Autodidacte, ayant baigné toute sa vie dans l’art grâce à son père sculpteur, Florian Schönerstedt cherche en permanence à mesurer les modifications tenues qu’un geste artistique anodin peut avoir sur son quotidien. Ainsi s’impose-t-il tous les ans, du 1er janvier au 31 décembre, un protocole contraignant afin de couper le flux d’un ordinaire bien huilé et de « voir ce que ça fait ». 

En 2016, il collecte l’ensemble des détritus résiduels de sa famille, les nettoie soigneusement, les classe selon des récurrences formelles, se passionne pour les micro-déchets sans valeur esthétique forte, les stocke, les scanne avec la rigueur de la méthode scientifique, puis en crée des archives. Les cartes du champ de batailleprennent alors la forme de cartons entreposés sur des étagères en métal, de fichiers TIFF hiérarchisés en fonction de leur poids puis imprimés sur un rouleau de 16 m de long, ou d’une vidéo animée de 12 images par seconde montée en une boucle hypnotisante. Les différents supports de mémoire, ou hypomnemata, écrivent le portrait par défaut d’une famille, en volumes, images et mouvement. Le désir d’exhaustivité, la manie compulsive, le minimalisme protocolaire posent les contours d’une archéologie du quotidien, mais plus fondamentalement génèrent ses propres arborescences et bifurcations. Comprenons par-là que, dans ce rituel programmatique délimité par un laps de temps, la règle est l’exception et la continuité monotone le gage d’une différence créatrice. L’œuvre, non contente d’archiver ce qui est voué à disparaître, d’établir une nomenclature singulière, de quantifier l’impact écologique des déchets ou de critiquer le système consumériste, agence une boucle récursive qui réinjecte ce qui a été expulsé.

Les années suivantes, sans en toucher un mot à son entourage, il décide de ne plus boire d’alcool, puis de devenir végétarien, de se laver les dents au charbon, dont il conserve consciencieusement le crachat sur un papier de qualité, ou de porter la moustache, ce qui s’avère un échec cuisant. Performant en silence, le protocole artistique s’inscrit dans sa chair et met au défi son désir, surtout lorsqu’il se prive de boissons chaudes en 2021.

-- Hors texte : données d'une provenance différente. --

Lemma weight_bound head o : weight head o <= 5.
Proof. destruct o; cbn; repeat case_match; lia. Qed.

Lemma step_weight aba a c c' : sched aba a c = Some (c', None) -> S (total_weight c') <= total_weight c.
Proof.
  destruct a as [i n|i|i]; unfold sched.
  1,2: destruct (decide _) as [Hi|]; [|done]; repeat case_match; intros [= <-]; unfold total_weight; cbn [stack ops];
    match goal with |- context [<[_ := ?y]> _] =>
      pose proof (sum_list_with_insert (weight (head_ (stack c))) (ops c) i Idle y Hi) as Hsum end; cbn in Hsum; lia.
  destruct (ops c !! i) as [o|] eqn:Hi; [|done].
  pose proof (fun y => sum_list_with_insert (weight (head_ (stack c))) (ops c) i o y Hi) as Hsum.
  destruct o as [|n|n h|n h| |h|h nxt]; try done; cbn.
  - intros [= <-]. specialize (Hsum (PushLink n (head_ (stack c)))). unfold total_weight. cbn in *.
    rewrite decide_True in Hsum by done. lia.
  - intros [= <-]. specialize (Hsum (PushCas n h)). unfold total_weight. cbn in *. case_decide; lia.
  - destruct (compare_exchange_spec h (Some n) (stack c)) as [[Hh ->]|[Hh ->]]; intros [= <-].
    specialize (Hsum (PushLoad n)). unfold total_weight. cbn in *. rewrite decide_False in Hsum by done. lia.
  - destruct (head_ (stack c)) as [h|] eqn:Hh; intros [= <-]. specialize (Hsum (PopNext h)).
    unfold total_weight. cbn in *. rewrite Hh. rewrite decide_True in Hsum by done. lia.
  - intros [= <-]. specialize (Hsum (PopCas h (next (stack c) h))). unfold total_weight. cbn in *. case_decide; lia.
  - destruct (compare_exchange_spec (Some h) nxt (stack c)) as [[Hh ->]|[Hh ->]]; intros [= <-].
    specialize (Hsum PopLoad). unfold total_weight. cbn in *. rewrite decide_False in Hsum by done. lia.
Qed.

Lemma quiet_run_bounded aba l : forall c c', exec aba l c = Some (c', []) -> length l <= total_weight c.
Proof.
  induction l as [|a l IH]; intros c c'; cbn; [lia|].
  destruct (sched aba a c) as [[c1 e]|] eqn:Hs; [|done].
  destruct (exec aba l c1) as [[c2 es]|] eqn:He; [|done]. destruct e as [e|]; [done|]. intros [= <- ->].
  pose proof (IH _ _ He). pose proof (step_weight _ _ _ _ Hs). lia.
Qed.

(** * The theorems *)

(** C39. However the threads interleave in the pushes and pops, the operations
    take effect one after the other, each between its call and its return:
    replaying what the operations that returned did, in the order in which
    they took effect, on a sequential stack succeeds, so every pop returned
    the node on top of the stack at that moment and null only from the empty
    one; the nodes of the sequential stack are what the memory holds, linked
    from the head, without a repetition; and every node is in the stack, with
    the user, or being pushed, but never in two of these places. *)
Theorem linked_stack_linearizable threads nodes nx l c es :
  exec false l (start threads nodes nx) = Some (c, es) ->
  exists xs, replay es [] = Some xs /\
    chain (next (stack c)) (head_ (stack c)) xs /\ NoDup xs /\ (forall n, n ∈ xs -> n ∉ owned c) /\
    (forall n, n ∈ nodes -> n ∈ owned c \/ n ∈ xs \/ exists i o, ops c !! i = Some o /\ pushed o = Some n) /\
    (forall i o n, ops c !! i = Some o -> pushed o = Some n -> n ∉ xs /\ n ∉ owned c).
Proof.
  intros He. destruct (exec_inv nodes l _ _ _ _ (stack_inv_start threads nodes nx) (fun n Hn => or_introl Hn) He)
    as (xs & Hr & [] & Ha).
  exists xs. split_and!; try done. intros i o n Ho Hn. by destruct (si_pushed0 i o n Ho Hn) as (? & ? & _).
Qed.

(** Two threads: the second pops while the first is between its load and its
    exchange; the first starts again. *)
Definition two_threads : list Sched :=
  [SPush 0 7; SStep 0; SStep 0; SStep 0; SPush 0 8; SStep 0; SPop 1; SStep 1; SStep 0; SStep 1; SStep 1; SStep 0; SStep 0;
   SStep 0; SStep 0; SPop 1; SStep 1; SStep 1; SStep 1; SPop 1; SStep 1].

Lemma linked_stack_linearizable_witness :
  exists c es xs, exec false two_threads (start 2 {[7; 8]} (fun _ => None)) = Some (c, es) /\
    es = [EPush 7; EPop (Some 7); EPush 8; EPop (Some 8); EPop None] /\ replay es [] = Some xs.
Proof.
  destruct (exec false two_threads (start 2 {[7; 8]} (fun _ => None))) as [[c es]|] eqn:E; [|vm_compute in E; discriminate E].
  destruct (linked_stack_linearizable 2 {[7; 8]} (fun _ => None) two_threads c es E) as (xs & Hr & _).
  exists c, es, xs. split_and!; [reflexivity| |exact Hr]. vm_compute in E. injection E as _ <-. reflexivity.
Defined.

(** C40. The stack is lock-free: however the threads are scheduled, of more
    than five steps per thread at least one makes an operation return. *)
Theorem linked_stack_is_lock_free aba l c c' es :
  exec aba l c = Some (c', es) -> 5 * length (ops c) < length l -> es <> [].
Proof.
  intros He Hlen ->. pose proof (quiet_run_bounded _ _ _ _ He) as Hb. unfold total_weight in Hb.
  assert (Hw : forall head (ol : list Op), sum_list_with (weight head) ol <= 5 * length ol).
  { intros head. induction ol as [|o ol IH]; cbn; [done|]. pose proof (weight_bound head o). lia. }
  pose proof (Hw (head_ (stack c)) (ops c)). lia.
Qed.

Lemma linked_stack_is_lock_free_witness :
  exists c' es, exec false two_threads (start 2 {[7; 8]} (fun _ => None)) = Some (c', es) /\ es <> [].
Proof.
  destruct (exec false two_threads (start 2 {[7; 8]} (fun _ => None))) as [[c es]|] eqn:E; [|vm_compute in E; discriminate E].
  exists c, es. split; [reflexivity|]. apply (linked_stack_is_lock_free false two_threads _ c es E). vm_compute. lia.
Defined.

(** The ABA problem, for a user that pushes a popped node again at once: a
    pop between its load and its exchange puts a node it does not own back
    into the stack. *)
Lemma aba_breaks_the_stack : exists l c es,
  exec true l (start 2 {[1; 2]} (fun _ => None)) = Some (c, es) /\ replay es [] = Some [] /\ head_ (stack c) = Some 1.
Proof.
  exists [SPush 0 1; SStep 0; SStep 0; SStep 0; SPush 0 2; SStep 0; SStep 0; SStep 0;
    SPop 1; SStep 1; SStep 1; SPop 0; SStep 0; SStep 0; SStep 0; SPop 0; SStep 0; SStep 0; SStep 0;
    SPush 0 2; SStep 0; SStep 0; SStep 0; SStep 1].
  eexists _, _. split; [vm_compute; reflexivity|]. split; reflexivity.
Qed.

Ingestion, digestion, réinjection, son œuvre procède par cycle et conte la vie des objets et des systèmes de consommation au quotidien. Couper le flot du robinet fut sans doute la plus grande obsession des êtres humains. Retenir la mémoire, le temps, les présences et les traces, accumuler, préserver ou classer apparaît tel des procédés de stratification de passés et donc d’épaississement, voire d’enchantement, du présent. Aussi, lorsque les algorithmes permettent de faire la même chose avec le futur, la base de données devient le moyen d’anticiper et de modifier la trame d’un avenir potentiel. En récoltant à la main les feuilles des arbres, Florian Schönerstedt[1] nourrit laborieusement les réseaux de neurones (GAN) qui modéliseront un herbier artificiel. À l’heure où les entreprises du Web capitalisent sur nos données personnelles, collectent sans cadre juridique nos traces, Les feuilles de l’arbre qui n’existe pas exprime le paradoxe de l’imprévisible sur le prévisible, ouvre plutôt qu’elle ne clôt les déterminations en multipliant les possibles. 

Par la contrainte et le simple fait de « voir ce que ça fait », Florian Schönerstedt expérimente les petites différences qui se logent dans la répétition. Same but different, la création se niche en définitive dans l’écart et la métamorphose.


[1] En collaboration avec le chercheur en mathématiques Romain Trachel.